### TASK ITEM
The whole set of entries is to be restated word for word.

(Records from a collection)
------------------------------------------------------------

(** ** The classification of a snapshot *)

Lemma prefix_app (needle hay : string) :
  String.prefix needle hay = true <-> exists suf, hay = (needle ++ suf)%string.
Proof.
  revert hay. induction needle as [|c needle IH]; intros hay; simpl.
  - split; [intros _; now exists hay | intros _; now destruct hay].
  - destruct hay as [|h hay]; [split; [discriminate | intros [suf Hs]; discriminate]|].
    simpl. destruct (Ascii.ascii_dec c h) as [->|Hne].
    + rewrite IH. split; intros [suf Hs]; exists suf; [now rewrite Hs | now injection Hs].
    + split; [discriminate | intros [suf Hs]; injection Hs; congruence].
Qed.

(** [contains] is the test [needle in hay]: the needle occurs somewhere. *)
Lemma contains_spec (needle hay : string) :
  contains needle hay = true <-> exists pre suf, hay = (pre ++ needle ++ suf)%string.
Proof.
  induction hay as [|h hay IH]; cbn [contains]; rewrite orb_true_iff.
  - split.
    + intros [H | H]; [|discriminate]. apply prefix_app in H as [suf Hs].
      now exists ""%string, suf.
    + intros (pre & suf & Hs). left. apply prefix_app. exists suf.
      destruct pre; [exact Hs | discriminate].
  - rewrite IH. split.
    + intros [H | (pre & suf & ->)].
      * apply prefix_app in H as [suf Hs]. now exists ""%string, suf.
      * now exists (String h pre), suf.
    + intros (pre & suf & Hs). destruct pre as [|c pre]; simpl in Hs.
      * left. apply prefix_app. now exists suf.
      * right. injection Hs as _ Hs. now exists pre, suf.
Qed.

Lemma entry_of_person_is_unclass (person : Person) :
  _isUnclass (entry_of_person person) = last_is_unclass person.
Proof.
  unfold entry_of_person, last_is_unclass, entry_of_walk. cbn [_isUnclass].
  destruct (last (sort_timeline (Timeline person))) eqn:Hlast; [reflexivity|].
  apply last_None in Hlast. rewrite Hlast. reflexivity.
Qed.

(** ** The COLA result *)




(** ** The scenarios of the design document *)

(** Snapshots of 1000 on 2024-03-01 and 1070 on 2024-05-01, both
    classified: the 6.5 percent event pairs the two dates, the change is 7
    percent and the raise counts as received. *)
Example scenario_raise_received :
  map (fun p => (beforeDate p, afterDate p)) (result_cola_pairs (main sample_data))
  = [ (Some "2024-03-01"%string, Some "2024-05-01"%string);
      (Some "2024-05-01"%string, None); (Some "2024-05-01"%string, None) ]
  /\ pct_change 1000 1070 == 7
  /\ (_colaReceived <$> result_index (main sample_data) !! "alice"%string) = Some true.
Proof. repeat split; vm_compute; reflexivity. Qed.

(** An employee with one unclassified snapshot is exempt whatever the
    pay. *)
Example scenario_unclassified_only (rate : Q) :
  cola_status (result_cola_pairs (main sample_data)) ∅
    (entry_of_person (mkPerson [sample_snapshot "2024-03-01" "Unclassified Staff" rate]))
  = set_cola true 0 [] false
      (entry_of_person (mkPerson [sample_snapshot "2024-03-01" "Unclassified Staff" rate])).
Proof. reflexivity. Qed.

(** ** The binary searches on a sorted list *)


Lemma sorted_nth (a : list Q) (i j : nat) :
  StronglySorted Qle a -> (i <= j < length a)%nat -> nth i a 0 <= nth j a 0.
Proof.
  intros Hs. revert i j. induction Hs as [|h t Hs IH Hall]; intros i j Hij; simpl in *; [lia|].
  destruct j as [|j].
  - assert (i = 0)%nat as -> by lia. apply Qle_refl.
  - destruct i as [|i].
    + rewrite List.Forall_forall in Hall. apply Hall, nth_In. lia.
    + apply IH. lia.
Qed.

------------------------------------------------------------

### OUTPUT OF THE TASK
(** ** The classification of a snapshot *)

Lemma prefix_app (needle hay : string) :
  String.prefix needle hay = true <-> exists suf, hay = (needle ++ suf)%string.
Proof.
  revert hay. induction needle as [|c needle IH]; intros hay; simpl.
  - split; [intros _; now exists hay | intros _; now destruct hay].
  - destruct hay as [|h hay]; [split; [discriminate | intros [suf Hs]; discriminate]|].
    simpl. destruct (Ascii.ascii_dec c h) as [->|Hne].
    + rewrite IH. split; intros [suf Hs]; exists suf; [now rewrite Hs | now injection Hs].
    + split; [discriminate | intros [suf Hs]; injection Hs; congruence].
Qed.

(** [contains] is the test [needle in hay]: the needle occurs somewhere. *)
Lemma contains_spec (needle hay : string) :
  contains needle hay = true <-> exists pre suf, hay = (pre ++ needle ++ suf)%string.
Proof.
  induction hay as [|h hay IH]; cbn [contains]; rewrite orb_true_iff.
  - split.
    + intros [H | H]; [|discriminate]. apply prefix_app in H as [suf Hs].
      now exists ""%string, suf.
    + intros (pre & suf & Hs). left. apply prefix_app. exists suf.
      destruct pre; [exact Hs | discriminate].
  - rewrite IH. split.
    + intros [H | (pre & suf & ->)].
      * apply prefix_app in H as [suf Hs]. now exists ""%string, suf.
      * now exists (String h pre), suf.
    + intros (pre & suf & Hs). destruct pre as [|c pre]; simpl in Hs.
      * left. apply prefix_app. now exists suf.
      * right. injection Hs as _ Hs. now exists pre, suf.
Qed.

Lemma entry_of_person_is_unclass (person : Person) :
  _isUnclass (entry_of_person person) = last_is_unclass person.
Proof.
  unfold entry_of_person, last_is_unclass, entry_of_walk. cbn [_isUnclass].
  destruct (last (sort_timeline (Timeline person))) eqn:Hlast; [reflexivity|].
  apply last_None in Hlast. rewrite Hlast. reflexivity.
Qed.

(** ** The COLA result *)




(** ** The scenarios of the design document *)

(** Snapshots of 1000 on 2024-03-01 and 1070 on 2024-05-01, both
    classified: the 6.5 percent event pairs the two dates, the change is 7
    percent and the raise counts as received. *)
Example scenario_raise_received :
  map (fun p => (beforeDate p, afterDate p)) (result_cola_pairs (main sample_data))
  = [ (Some "2024-03-01"%string, Some "2024-05-01"%string);
      (Some "2024-05-01"%string, None); (Some "2024-05-01"%string, None) ]
  /\ pct_change 1000 1070 == 7
  /\ (_colaReceived <$> result_index (main sample_data) !! "alice"%string) = Some true.
Proof. repeat split; vm_compute; reflexivity. Qed.

(** An employee with one unclassified snapshot is exempt whatever the
    pay. *)
Example scenario_unclassified_only (rate : Q) :
  cola_status (result_cola_pairs (main sample_data)) ∅
    (entry_of_person (mkPerson [sample_snapshot "2024-03-01" "Unclassified Staff" rate]))
  = set_cola true 0 [] false
      (entry_of_person (mkPerson [sample_snapshot "2024-03-01" "Unclassified Staff" rate])).
Proof. reflexivity. Qed.

(** ** The binary searches on a sorted list *)


Lemma sorted_nth (a : list Q) (i j : nat) :
  StronglySorted Qle a -> (i <= j < length a)%nat -> nth i a 0 <= nth j a 0.
Proof.
  intros Hs. revert i j. induction Hs as [|h t Hs IH Hall]; intros i j Hij; simpl in *; [lia|].
  destruct j as [|j].
  - assert (i = 0)%nat as -> by lia. apply Qle_refl.
  - destruct i as [|i].
    + rewrite List.Forall_forall in Hall. apply Hall, nth_In. lia.
    + apply IH. lia.
Qed.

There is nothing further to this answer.